CHVRCHES opens every eye with “Every Open Eye”

Two years after releasing “The Bones of what you Believe” CHVRCHES have come to a meteoric rise and hits a homerun on latest release.

Kyle Kohner, Writer

Lauren Mayberry has led CHVRCHES into stardom by headlining festivals around the world due to the success of their first album, “The Bones of what you Believe.” Thus, they faced the daunting task of replicating the attractiveness of their initial album with their second, which so many indie bands fail to do. Yet they exceed expectations in “Every Open Eye.”


CHVRCHES sophomore album is filled with more vibrancy than their last and makes one feel connected to Mayberry, who fills the album’s lyrical content with the downs, regrets and doubts of a dwindling relationship.This album perfectly personifies the doubts that happen in dysfunctional relationships.

Just when one underestimates Mayberry’s ability to better the lyrical content and the harmonization of different sounds after hearing the first album, listeners are surprised about the growth in both aspects in “Every Open Eye.” In doing so, CHVRCHES shattered expectations for their new album.

Even with the initial success with “The Bones of what you Believe”, Mayberry faced comparisons to successful synth pop female vocalists, MS MR and Florence and the Machine. With their new release, Mayberry and CHVRCHES have separated themselves from the constant comparisons and now have a sound unique and recognizable for themselves.


The first track on the album, “Never Ending Circles” kicks off in style with a booming synth line that churns inside the listener. Then, all of a sudden, Mayberry’s soothing vocals juxtapose the tone of the synth and bring the listeners emotions back to a calming reality. Furthermore, the same catchy beat echoes in and out of the song in between verses, thus giving this album a great first impression.

“Clearest Blue” is the best song on the album. While the lyrics seem very concise and conservative, the synthline on this track is the total opposite. Throughout the song there seems to be a building crescendo faintly noticeable within the catchy synth line. Finally there is a drop around the 2:20 mark that makes one awe as the climax of the song occurs.
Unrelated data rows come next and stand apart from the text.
Lemma updateMessageContent_keeps id text s w s' w' r : wf s ->
  updateMessageContent number_to_string parse_number id text (s, w) = ((s', w'), r) -> keeps (s, w) (s', w') r.
Proof.
  intros Hwf. unfold updateMessageContent. rewrite (sm_bind_Ok _ _ _ (s, w) s) by done.
  destruct (map_get id (sm_byId s)) as [e|] eqn:Ee; [|intros [= <- <- <-]; by apply keeps_same].
  assert (Hupdate : forall p, is_label (with_payload p e) = false -> is_label e = false -> forall s' w' r,
    (run! sm_modify (fun s => with_log (update_last id (with_payload p) (sm_fileEntries s)) (map_set id (with_payload p e) (sm_byId s)) (sm_leafId s) s) in
     run! rewriteFile in sm_ret true) (s, w) = ((s', w'), r) -> keeps (s, w) (s', w') r).
  { intros p Hp Hle s1 w1 r1. destruct Hwf as [(h & Hf & Hh) Hlog Hidx Hleaf]. pose proof (log_NoDup _ Hlog) as Hnd.
    set (s2 := with_log (update_last id (with_payload p) (sm_fileEntries s)) (map_set id (with_payload p e) (sm_byId s)) (sm_leafId s) s).
    rewrite (sm_bind_Ok _ _ _ (s2, w) tt) by done.
    assert (Hupd : sm_fileEntries s2 = FL_header h :: map FL_entry (map (amend id (with_payload p)) (getEntries s))).
    { cbn. rewrite Hf. cbn [update_last]. by rewrite update_last_log. }
    assert (Hget : getEntries s2 = map (amend id (with_payload p)) (getEntries s)).
    { unfold getEntries at 1. rewrite Hupd. apply entries_of_entries. }
    assert (Hwf2 : wf s2).
    { split; rewrite ?Hget.
      - exists h. by rewrite Hupd.
      - by apply log_amend.
      - cbn. rewrite Hidx in *. by apply (pairs_amend id (with_payload p)).
      - intros i Hi. rewrite amend_ids by done. by apply Hleaf. }
    assert (Hlab : labels_follow s -> labels_follow s2).
    { rewrite !labels_follow_spec, Hget. rewrite log_labels_amend; [done| |].
      - intros x. unfold is_label in *. done.
      - intros x Hx Hid. rewrite Hidx in Ee. apply pairs_get_Some in Ee as [He Hide].
        by rewrite (ids_inj (getEntries s) x e) by congruence. }
    intros [([s3 w3] & [] & Hr & Hk)|(err & Hr & ->)]%sm_bind_inv.
    - injection Hk as <- <- <-. eapply keeps_result; [by eapply rewriteFile_keeps|by intros _ m].
    - eapply keeps_result; [by eapply rewriteFile_keeps|]. intros Hok m [= ->]. by apply (Hok m). }
  unfold is_label in Hupdate. destruct (se_payload e) eqn:Ep; try (intros [= <- <- <-]; by apply keeps_same); [|by apply Hupdate].
  destruct (set_content text message); [by apply Hupdate|]. intros [= <- <- <-]. by apply keeps_same.
Qed.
The next track, “High enough to Carry you,” band member Martin Doherty makes his appearance on vocals and nails this track. Although the lyrics may sound reserved as it is limited to a couple of verses, the impact of each verse leaves listeners in deep thought with Doherty talking about the existential ideas behind the demeaning of oneself through the distraction of romantic relationships. The vocals of Doherty in this song are very comparable to those of Chromeo in songs like “Old 45,” which is not necessarily a bad thing.


The last song, “Afterglow,” is very reminiscent of M83 with its tranquil synths and at this final stop on the record, Mayberry seems to have given up the idea of leaving and thinks of her significant other highly in remembrance. “Afterglow” seems to be an odd way to end the album with a tone that is vulnerable.

But after consideration, it is understandable why Mayberry ended the album this way, just so the emotions of the one listening are twisted and thrown around. CHVRCHES thus succeeds in opening listener’s eyes to every aspect, consequence and outcome in ending or continuing a dysfunctional relationship.

Overall the sound of this album is definitely poppy, more than their last album which sounded more grungy. But “Every Open Eye” open all ears and eyes for excitement about the future of CHVRCHES.